On May 3, 2009 Jebeisa and her husband were sitting in their living room around 7:00 in the evening when a man broke in the door and shot her husband in the head and her through the left forearm, breast and right thigh.  She doesn’t remember who was shot first but that her son was safe in his room.  She came to from a coma 29 days later, in Medellin.  After about three months of recovery her son joined her in Medellin where they have been living ever since.  She had a hard time getting things together with the insurance and government aid at first but with the help of her mom and dad it all came together and she owns the studio, her home, and is remarried as of 8 months ago.  When we asked her who did it, she said nobody in the world could tell.  It’s a common thing and it’s even harder to tell the reasons.  I was amazed by how calm she was, she laughed a surprising amount and never once cried.  She was an amazingly strong lady.  Karla and I talked later about the numbness and vitality due to fragility complex that such violent societies assume.  The U.S. is numbed to violence because of the media and entertainment, whereas Colombia is numbed due to the daily reality, but that same reality also makes life more precious too, in some cases.

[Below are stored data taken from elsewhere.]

(** A text without newline; a line as [ReadString] gives it: such a text
    and the newline after it. *)
Definition noNewline (s : string) : bool :=
  forallb (λ c, negb (byte_eqb c newline)) (list_ascii_of_string s).

Definition isLine (s : string) : Prop :=
  ∃ body, s = body ++ String newline "" ∧ noNewline body = true.

(** A text that stops where a line stops: empty, or ended by a newline. *)
Definition endsLine (s : string) : Prop :=
  s = "" ∨ ∃ front, s = front ++ String newline "".

(** The same file with other contents. *)
Definition setBytes (logf : file) (bytes : string) : file :=
  File (f_open logf) (f_gzip logf) (f_stat logf) bytes (f_readErr logf)
       (f_mtime logf) (f_tell logf).

(** A plain file that reads without failure: it opens, [Stat] and the
    final [Seek] succeed, and the date of its lines is found in the path or
    given by [os.Stat]. *)
Definition plainReadable (e : env) (logfile : string) (logf : file) : Prop :=
  Ext logfile ≠ gzipext
  ∧ f_open logf = None ∧ f_stat logf = None ∧ f_tell logf = None
  ∧ (resolveDate e logfile logf).2 = None.

(** The date [readLog] gives the lines of a file. *)
Definition dateOf (e : env) (logfile : string) (logf : file) : string :=
  (resolveDate e logfile logf).1.

(** The errors a trace sends on [errch], and the error a signal of the
    watcher carries. *)
Definition sentError (a : action) : option error :=
  match a with
  | SendErr err => Some err
  | _ => None
  end.

Definition sentErrs (trace : list action) : list error := omap sentError trace.

Definition signalError (sig : wsignal) : option error :=
  match sig with
  | WError err => Some err
  | WEvent => None
  end.

(** An action other than [log.Fatal]. *)
Definition notFatal (a : action) : Prop :=
  match a with
  | Fatal _ => False
  | _ => True
  end.

(** The text of one player in the display. *)
Definition playerInfo (now : Time) (user : mcuser) : string :=
  name user ++ " on for " ++ (getHowLong now (since user)).1.

(** The state of a match after the bytes [taken]. *)
Fixpoint eatAll (taken : list ascii) (st : mstate) : mstate :=
  match taken with
  | [] => st
  | c :: rest => eatAll rest (eat c st)
  end.

(** What a text must look like for a pattern to match at its start with
    the result [r], read off the pattern item by item. *)
Fixpoint shape (p : regex) (text : string) (st : mstate) (r : list string)
  : Prop :=
  match p with
  | [] => r = rev (caps st)
  | Lit c :: p' =>
      ∃ rest, text = String c rest ∧ shape p' rest (eat c st) r
  | Star cls :: p' =>
      ∃ taken rest,
        text = string_of_list_ascii taken ++ rest
        ∧ forallb cls taken = true
        ∧ shape p' rest (eatAll taken st) r
  | Plus cls :: p' =>
      ∃ d taken rest,
        text = String d (string_of_list_ascii taken ++ rest)
        ∧ cls d = true ∧ forallb cls taken = true
        ∧ shape p' rest (eatAll taken (eat d st)) r
  | GOpen :: p' => shape p' text (openGroup st) r
  | GClose :: p' => shape p' text (closeGroup st) r
  end.

(** All the bytes of a text are in a class. *)
Definition allOf (cls : ascii → bool) (s : string) : bool :=
  forallb cls (list_ascii_of_string s).

(** Numbers written with two and with four digits, and with them a date
    as [Format("2006-01-02")] writes it and a time of day as the server
    writes it. *)
Definition digitChar (n : Z) : ascii := ascii_of_nat (Z.to_nat (48 + n)).

Definition pad2 (n : Z) : string :=
  String (digitChar (n / 10)) (String (digitChar (n mod 10)) "").

Definition pad4 (n : Z) : string :=
  String (digitChar (n / 1000))
    (String (digitChar (n / 100 mod 10)) (pad2 (n mod 100))).

Definition formatDate (year month day : Z) : string :=
  pad4 year ++ "-" ++ pad2 month ++ "-" ++ pad2 day.

Definition formatClock (hour min sec : Z) : string :=
  pad2 hour ++ ":" ++ pad2 min ++ ":" ++ pad2 sec.

(** A gzip file that reads without failure. *)
Definition gzReadable (e : env) (logfile : string) (logf : file) : Prop :=
  Ext logfile = gzipext
  ∧ f_open logf = None ∧ f_gzip logf = None
  ∧ (resolveDate e logfile logf).2 = None.

(** An archive that can be read: the file opens and starts as a gzip
    stream. *)
Definition archiveOpens (logf : file) : Prop :=
  f_open logf = None ∧ f_gzip logf = None.

(** The events sent when the archive [file] of the directory is read;
    the cursor, here 0, plays no part in the reading of an archive. *)
Definition archiveSends (e : env) (logPath : string) (w : world)
    (file : string) : list event :=
  sent (readLog e (Join logPath file) (w_file w (Join logPath file)) 0).1.1.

After our time with Jebeisa we literally ran back to the house to grab our stuff and take a taxi to the bus station where we had lunch with Oscar, and got the opportunity to write down a timeline for him.  We had a good goodbye with him before he had to leave, then just sat in the café with Jess and talked with her about sustainability and life in general.  I really hope that this relationship can continue.  We all had a really good time.  The best part of the trip was getting to know Jess and learning through her about so many cool things.  I also loved that it was such a small group that allowed for more intimate contact within and in relation to other groups, organizations and individuals.  This was definitely in the top three best parts of cross cultural.